#### [Source information]
%%

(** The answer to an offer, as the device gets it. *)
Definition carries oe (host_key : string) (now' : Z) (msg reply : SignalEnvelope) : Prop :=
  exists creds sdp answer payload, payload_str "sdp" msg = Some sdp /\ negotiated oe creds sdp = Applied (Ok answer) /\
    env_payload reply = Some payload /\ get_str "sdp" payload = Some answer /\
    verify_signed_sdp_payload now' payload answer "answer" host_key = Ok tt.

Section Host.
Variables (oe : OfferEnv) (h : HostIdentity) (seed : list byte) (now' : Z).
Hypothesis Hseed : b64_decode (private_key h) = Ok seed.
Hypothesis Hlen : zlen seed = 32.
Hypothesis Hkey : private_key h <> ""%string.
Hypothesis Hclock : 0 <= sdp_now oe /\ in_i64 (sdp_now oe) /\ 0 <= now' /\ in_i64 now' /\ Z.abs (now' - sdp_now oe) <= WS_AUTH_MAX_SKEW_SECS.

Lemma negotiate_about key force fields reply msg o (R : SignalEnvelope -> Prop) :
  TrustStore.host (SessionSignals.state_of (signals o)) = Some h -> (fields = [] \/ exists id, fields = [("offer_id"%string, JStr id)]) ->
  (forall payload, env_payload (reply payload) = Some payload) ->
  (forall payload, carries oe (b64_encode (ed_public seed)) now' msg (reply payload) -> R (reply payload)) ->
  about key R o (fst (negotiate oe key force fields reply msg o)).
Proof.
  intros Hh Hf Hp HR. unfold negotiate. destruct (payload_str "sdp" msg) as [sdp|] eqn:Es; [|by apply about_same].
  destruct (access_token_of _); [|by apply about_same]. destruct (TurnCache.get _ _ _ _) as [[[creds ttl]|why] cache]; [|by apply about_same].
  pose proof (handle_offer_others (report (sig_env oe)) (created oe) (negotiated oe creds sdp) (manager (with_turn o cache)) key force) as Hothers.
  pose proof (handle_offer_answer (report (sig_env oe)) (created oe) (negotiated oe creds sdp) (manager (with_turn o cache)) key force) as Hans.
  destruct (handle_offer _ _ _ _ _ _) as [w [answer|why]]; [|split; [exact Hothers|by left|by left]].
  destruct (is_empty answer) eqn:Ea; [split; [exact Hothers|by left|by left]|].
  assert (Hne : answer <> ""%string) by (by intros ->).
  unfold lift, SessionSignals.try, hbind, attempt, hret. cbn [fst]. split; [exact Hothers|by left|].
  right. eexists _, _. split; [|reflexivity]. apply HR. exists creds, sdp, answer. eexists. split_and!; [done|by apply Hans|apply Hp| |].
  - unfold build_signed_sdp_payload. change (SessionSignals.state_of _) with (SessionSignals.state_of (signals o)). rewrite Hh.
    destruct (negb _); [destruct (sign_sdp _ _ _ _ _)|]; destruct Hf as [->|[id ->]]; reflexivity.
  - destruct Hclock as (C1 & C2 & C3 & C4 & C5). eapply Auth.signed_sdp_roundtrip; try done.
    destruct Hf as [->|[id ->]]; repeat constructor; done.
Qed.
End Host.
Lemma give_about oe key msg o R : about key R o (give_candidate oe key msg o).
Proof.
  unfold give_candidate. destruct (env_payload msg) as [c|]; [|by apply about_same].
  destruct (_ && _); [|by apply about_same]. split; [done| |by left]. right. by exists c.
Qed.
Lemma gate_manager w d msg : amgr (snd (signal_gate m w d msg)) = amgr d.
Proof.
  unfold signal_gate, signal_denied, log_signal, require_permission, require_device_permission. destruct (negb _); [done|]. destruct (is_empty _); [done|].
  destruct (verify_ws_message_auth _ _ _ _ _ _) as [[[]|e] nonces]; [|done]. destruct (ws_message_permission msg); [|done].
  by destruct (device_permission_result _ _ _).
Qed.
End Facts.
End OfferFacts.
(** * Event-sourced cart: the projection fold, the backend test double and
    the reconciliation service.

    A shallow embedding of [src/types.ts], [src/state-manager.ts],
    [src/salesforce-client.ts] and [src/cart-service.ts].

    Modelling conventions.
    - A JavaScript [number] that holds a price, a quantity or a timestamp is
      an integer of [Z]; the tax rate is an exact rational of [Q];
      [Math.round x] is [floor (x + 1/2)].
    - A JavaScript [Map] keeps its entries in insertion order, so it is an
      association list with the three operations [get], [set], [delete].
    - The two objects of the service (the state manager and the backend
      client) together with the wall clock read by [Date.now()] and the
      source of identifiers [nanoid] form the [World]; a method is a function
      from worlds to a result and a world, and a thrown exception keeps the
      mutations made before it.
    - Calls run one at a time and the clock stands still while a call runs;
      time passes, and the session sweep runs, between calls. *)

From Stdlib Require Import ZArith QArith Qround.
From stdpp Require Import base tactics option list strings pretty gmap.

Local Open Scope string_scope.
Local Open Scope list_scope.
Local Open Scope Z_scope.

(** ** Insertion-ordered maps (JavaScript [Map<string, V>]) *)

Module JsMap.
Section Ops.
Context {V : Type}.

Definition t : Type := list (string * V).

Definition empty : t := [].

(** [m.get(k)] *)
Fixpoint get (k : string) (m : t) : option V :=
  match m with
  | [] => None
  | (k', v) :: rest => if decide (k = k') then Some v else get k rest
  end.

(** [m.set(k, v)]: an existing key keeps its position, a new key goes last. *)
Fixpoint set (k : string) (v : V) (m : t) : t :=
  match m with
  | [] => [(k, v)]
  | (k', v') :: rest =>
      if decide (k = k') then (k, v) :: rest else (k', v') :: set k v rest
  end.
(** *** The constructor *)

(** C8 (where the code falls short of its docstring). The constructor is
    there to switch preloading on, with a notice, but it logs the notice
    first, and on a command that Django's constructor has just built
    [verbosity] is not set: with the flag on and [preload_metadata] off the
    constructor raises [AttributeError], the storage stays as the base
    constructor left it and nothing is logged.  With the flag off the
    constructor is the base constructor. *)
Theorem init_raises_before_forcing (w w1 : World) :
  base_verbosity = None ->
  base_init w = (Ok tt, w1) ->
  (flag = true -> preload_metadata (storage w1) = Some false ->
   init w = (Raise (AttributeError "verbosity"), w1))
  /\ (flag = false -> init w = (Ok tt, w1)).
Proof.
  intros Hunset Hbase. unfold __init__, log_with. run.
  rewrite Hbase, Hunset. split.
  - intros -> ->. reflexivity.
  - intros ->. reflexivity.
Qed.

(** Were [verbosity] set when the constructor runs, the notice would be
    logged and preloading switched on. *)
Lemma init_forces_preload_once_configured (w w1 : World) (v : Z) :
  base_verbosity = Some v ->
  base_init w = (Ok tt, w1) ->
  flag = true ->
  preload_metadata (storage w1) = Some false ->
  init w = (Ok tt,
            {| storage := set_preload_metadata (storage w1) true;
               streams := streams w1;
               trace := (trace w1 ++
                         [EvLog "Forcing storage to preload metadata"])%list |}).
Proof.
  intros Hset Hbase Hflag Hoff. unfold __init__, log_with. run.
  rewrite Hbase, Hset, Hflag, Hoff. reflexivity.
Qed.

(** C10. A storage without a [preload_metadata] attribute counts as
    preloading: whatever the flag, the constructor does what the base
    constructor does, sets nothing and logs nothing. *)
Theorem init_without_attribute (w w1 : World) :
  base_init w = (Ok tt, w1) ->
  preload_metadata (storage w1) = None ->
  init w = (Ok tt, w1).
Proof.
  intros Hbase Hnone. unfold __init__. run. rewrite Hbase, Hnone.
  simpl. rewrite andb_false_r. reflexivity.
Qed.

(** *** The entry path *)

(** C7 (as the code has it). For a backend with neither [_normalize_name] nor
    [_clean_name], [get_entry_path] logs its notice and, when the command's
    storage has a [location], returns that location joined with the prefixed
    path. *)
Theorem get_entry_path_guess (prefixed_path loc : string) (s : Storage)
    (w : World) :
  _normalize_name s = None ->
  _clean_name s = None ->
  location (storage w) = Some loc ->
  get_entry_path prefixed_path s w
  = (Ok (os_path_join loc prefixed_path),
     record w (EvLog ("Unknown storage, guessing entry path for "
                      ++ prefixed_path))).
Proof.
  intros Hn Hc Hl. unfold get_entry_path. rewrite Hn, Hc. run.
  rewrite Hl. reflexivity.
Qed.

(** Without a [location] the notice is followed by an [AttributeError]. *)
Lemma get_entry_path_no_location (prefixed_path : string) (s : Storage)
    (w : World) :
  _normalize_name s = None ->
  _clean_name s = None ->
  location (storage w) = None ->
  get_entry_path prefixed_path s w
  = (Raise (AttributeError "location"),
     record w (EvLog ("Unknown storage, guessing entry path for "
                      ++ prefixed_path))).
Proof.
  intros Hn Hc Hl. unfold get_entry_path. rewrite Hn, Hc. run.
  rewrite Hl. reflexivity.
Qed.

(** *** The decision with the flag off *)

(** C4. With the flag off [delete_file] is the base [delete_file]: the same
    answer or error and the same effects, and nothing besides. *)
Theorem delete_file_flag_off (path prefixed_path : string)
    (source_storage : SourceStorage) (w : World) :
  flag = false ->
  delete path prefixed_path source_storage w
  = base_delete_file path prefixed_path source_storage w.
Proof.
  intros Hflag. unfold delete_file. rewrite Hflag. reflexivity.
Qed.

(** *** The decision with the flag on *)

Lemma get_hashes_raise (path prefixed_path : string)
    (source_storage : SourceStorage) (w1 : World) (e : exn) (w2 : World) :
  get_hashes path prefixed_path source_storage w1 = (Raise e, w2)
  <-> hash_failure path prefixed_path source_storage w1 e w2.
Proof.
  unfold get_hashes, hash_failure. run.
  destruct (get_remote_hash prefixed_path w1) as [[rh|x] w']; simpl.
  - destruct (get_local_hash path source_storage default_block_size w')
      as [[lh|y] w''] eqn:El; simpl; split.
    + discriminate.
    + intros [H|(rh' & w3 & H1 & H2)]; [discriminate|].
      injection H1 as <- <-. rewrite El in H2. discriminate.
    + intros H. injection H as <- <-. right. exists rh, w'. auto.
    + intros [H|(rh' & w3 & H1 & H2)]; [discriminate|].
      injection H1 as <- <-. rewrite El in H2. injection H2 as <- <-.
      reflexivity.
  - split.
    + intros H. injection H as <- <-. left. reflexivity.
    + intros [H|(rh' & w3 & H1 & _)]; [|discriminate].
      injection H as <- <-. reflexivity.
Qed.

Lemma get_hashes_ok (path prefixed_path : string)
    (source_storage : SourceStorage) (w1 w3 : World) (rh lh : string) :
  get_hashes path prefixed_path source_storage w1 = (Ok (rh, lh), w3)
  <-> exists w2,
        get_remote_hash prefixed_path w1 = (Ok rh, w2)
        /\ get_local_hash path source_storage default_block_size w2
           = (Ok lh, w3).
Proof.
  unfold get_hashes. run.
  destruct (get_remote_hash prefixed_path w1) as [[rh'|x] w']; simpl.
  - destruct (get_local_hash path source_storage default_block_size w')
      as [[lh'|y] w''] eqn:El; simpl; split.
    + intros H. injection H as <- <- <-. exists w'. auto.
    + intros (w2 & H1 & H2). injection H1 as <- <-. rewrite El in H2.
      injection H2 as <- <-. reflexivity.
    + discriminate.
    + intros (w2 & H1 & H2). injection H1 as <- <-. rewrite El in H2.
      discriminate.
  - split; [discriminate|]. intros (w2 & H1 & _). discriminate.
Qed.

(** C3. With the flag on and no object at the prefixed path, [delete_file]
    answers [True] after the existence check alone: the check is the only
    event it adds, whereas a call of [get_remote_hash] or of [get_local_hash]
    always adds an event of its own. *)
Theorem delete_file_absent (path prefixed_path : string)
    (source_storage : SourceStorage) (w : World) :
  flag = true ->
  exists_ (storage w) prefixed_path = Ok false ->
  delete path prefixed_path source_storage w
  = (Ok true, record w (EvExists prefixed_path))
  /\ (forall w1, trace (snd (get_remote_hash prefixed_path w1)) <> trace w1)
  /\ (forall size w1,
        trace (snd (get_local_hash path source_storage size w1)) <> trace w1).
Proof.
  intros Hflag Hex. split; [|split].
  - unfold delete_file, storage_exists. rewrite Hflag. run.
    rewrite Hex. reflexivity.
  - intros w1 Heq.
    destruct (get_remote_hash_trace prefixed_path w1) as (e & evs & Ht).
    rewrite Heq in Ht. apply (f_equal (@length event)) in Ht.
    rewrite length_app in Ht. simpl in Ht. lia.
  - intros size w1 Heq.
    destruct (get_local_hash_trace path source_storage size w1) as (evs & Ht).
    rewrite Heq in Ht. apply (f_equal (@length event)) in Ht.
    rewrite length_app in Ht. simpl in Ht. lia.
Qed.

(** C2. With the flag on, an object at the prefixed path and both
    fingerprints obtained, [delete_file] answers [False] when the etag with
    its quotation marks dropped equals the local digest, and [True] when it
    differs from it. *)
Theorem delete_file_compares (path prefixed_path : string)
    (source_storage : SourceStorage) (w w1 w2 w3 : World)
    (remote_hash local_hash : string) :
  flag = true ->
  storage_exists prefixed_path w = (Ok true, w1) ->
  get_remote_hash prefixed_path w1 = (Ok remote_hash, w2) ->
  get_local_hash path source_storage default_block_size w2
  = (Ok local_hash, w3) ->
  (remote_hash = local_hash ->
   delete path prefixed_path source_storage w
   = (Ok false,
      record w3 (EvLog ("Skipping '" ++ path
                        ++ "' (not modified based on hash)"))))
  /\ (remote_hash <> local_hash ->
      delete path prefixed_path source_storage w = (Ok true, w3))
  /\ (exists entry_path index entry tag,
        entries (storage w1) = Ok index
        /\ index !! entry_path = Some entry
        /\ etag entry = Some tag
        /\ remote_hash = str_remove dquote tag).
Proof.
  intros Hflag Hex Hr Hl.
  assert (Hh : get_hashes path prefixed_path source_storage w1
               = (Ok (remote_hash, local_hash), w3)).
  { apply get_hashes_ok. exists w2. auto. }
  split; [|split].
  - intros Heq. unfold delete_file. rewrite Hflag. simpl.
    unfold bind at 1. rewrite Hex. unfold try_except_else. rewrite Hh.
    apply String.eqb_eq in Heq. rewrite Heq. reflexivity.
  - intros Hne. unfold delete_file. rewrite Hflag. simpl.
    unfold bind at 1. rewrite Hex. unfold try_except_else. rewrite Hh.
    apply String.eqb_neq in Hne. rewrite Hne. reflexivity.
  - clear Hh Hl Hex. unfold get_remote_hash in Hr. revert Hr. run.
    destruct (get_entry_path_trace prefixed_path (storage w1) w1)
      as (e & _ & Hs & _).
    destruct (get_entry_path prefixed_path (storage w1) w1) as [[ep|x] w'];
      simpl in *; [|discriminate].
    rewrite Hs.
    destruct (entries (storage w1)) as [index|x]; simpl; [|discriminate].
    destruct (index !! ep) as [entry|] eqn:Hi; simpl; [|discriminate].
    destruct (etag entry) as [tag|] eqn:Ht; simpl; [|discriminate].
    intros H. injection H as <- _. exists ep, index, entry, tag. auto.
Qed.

%%

Using the records above, list each line that includes "client".

#### [Result below]
    [src/salesforce-client.ts] and [src/cart-service.ts].
      client) together with the wall clock read by [Date.now()] and the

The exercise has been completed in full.